Stored items
● ● ● ● ●

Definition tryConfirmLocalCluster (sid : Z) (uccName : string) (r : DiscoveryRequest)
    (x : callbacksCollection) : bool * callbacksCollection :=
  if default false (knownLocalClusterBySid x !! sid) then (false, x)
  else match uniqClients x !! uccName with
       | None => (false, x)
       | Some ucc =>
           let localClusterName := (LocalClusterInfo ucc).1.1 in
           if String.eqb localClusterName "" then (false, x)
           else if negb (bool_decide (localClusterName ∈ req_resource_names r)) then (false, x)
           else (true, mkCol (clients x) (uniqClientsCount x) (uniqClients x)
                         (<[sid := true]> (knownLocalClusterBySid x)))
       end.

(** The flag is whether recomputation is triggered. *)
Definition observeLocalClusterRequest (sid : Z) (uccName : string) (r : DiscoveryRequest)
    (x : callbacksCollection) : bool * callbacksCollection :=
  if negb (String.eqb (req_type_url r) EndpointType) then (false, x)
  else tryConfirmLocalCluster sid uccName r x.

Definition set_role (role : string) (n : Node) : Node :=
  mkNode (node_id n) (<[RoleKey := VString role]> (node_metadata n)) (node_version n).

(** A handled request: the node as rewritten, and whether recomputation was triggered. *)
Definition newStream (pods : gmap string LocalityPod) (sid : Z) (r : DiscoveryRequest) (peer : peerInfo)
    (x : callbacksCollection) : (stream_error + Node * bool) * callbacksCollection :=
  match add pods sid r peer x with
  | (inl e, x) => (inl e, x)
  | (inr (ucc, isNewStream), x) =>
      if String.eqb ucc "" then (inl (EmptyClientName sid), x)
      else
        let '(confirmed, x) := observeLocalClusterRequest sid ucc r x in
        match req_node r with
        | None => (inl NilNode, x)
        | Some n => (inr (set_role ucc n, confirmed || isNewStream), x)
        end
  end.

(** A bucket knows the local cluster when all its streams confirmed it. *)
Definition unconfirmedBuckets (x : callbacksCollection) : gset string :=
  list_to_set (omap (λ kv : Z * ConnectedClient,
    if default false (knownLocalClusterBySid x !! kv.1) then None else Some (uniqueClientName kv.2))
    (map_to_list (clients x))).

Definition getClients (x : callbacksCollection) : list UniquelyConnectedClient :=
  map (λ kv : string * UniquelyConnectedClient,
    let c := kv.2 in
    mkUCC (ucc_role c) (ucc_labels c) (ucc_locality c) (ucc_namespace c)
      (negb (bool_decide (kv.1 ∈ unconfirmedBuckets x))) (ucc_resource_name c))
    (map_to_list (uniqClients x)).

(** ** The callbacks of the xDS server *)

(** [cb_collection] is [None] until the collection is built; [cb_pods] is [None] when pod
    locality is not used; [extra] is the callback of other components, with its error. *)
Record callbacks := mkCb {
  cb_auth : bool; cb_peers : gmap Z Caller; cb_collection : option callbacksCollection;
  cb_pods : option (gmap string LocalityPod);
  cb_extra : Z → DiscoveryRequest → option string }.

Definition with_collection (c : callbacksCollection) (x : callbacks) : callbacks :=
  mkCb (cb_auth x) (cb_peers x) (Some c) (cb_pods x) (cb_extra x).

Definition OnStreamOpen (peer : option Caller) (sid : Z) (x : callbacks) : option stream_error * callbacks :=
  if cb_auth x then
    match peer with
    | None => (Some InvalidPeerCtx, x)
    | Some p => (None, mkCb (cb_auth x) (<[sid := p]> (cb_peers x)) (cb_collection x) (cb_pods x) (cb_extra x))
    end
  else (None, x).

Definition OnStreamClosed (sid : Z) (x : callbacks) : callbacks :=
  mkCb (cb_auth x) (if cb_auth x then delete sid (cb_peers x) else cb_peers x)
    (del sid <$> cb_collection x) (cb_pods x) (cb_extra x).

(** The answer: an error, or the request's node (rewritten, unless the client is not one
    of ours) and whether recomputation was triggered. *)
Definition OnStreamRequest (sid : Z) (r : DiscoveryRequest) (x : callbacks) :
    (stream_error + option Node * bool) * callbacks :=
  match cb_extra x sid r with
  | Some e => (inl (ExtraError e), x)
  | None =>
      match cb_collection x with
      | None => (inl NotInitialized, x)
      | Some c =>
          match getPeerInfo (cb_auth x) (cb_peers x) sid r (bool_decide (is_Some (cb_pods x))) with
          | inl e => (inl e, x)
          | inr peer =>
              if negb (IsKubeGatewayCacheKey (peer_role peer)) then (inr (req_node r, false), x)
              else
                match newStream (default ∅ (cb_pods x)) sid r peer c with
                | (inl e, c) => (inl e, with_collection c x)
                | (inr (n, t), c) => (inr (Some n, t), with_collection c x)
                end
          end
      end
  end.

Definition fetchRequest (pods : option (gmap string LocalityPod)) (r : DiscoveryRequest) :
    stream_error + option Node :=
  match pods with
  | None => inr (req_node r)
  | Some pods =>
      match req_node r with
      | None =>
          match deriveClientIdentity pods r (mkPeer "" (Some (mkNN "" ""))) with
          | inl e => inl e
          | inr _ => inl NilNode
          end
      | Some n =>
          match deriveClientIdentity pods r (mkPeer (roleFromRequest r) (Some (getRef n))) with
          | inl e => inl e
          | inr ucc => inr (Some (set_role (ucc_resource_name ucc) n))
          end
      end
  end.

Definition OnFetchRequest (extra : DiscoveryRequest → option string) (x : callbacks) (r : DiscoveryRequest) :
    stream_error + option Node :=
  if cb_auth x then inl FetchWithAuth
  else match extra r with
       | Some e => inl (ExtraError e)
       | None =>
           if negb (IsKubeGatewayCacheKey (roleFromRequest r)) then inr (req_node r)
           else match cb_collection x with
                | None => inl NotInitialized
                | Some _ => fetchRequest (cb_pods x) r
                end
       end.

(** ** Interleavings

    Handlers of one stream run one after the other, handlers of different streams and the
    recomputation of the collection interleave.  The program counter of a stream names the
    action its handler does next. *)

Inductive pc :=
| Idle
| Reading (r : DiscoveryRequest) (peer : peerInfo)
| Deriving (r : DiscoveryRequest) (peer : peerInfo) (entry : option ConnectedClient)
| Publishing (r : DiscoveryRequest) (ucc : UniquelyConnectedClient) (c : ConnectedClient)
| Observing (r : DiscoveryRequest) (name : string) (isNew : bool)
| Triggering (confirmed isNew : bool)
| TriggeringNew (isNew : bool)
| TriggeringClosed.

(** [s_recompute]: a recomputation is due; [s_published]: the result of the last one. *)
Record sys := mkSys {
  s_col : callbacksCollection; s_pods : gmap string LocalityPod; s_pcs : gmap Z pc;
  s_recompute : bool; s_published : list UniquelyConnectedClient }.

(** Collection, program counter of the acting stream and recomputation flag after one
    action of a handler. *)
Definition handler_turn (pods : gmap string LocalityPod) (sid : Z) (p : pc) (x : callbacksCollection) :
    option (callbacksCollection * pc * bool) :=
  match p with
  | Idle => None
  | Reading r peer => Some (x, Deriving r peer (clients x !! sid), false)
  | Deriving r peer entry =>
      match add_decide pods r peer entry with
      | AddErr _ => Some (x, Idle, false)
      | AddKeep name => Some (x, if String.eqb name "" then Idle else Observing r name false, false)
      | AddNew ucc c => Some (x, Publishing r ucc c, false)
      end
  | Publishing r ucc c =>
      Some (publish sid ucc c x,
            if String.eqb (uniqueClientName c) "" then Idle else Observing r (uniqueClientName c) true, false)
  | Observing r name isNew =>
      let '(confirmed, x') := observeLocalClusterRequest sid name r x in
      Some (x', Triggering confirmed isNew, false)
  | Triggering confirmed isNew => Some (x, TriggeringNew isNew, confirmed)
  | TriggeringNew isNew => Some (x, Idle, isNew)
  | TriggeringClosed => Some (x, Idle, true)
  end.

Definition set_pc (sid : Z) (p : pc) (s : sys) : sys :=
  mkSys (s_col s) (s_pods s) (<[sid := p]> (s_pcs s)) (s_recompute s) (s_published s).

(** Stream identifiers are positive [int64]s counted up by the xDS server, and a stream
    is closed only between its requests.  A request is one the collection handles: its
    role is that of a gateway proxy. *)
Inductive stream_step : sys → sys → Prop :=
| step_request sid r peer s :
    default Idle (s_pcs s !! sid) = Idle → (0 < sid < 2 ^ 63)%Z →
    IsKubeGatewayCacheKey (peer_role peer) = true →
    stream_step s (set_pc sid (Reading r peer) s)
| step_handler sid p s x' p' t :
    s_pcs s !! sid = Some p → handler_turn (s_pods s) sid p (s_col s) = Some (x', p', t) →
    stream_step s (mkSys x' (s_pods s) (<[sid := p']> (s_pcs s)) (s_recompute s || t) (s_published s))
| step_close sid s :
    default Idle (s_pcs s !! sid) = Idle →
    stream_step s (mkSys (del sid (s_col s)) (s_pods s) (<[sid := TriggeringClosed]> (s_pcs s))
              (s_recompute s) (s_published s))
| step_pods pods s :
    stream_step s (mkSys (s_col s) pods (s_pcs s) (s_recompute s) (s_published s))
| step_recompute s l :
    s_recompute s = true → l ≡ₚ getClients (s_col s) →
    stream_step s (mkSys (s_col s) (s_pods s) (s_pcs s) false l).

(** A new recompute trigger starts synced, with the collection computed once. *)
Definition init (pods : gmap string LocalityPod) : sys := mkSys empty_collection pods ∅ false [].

● ● ● ● ●

**WORK INSTRUCTIONS:** Return exactly the lines in the records above, beginning with the one that holds "Inductive stream_step : sys" and ending with the last.

**OUTPUT OF THE EXERCISE:**
Inductive stream_step : sys → sys → Prop :=
| step_request sid r peer s :
    default Idle (s_pcs s !! sid) = Idle → (0 < sid < 2 ^ 63)%Z →
    IsKubeGatewayCacheKey (peer_role peer) = true →
    stream_step s (set_pc sid (Reading r peer) s)
| step_handler sid p s x' p' t :
    s_pcs s !! sid = Some p → handler_turn (s_pods s) sid p (s_col s) = Some (x', p', t) →
    stream_step s (mkSys x' (s_pods s) (<[sid := p']> (s_pcs s)) (s_recompute s || t) (s_published s))
| step_close sid s :
    default Idle (s_pcs s !! sid) = Idle →
    stream_step s (mkSys (del sid (s_col s)) (s_pods s) (<[sid := TriggeringClosed]> (s_pcs s))
              (s_recompute s) (s_published s))
| step_pods pods s :
    stream_step s (mkSys (s_col s) pods (s_pcs s) (s_recompute s) (s_published s))
| step_recompute s l :
    s_recompute s = true → l ≡ₚ getClients (s_col s) →
    stream_step s (mkSys (s_col s) (s_pods s) (s_pcs s) false l).

(** A new recompute trigger starts synced, with the collection computed once. *)
Definition init (pods : gmap string LocalityPod) : sys := mkSys empty_collection pods ∅ false [].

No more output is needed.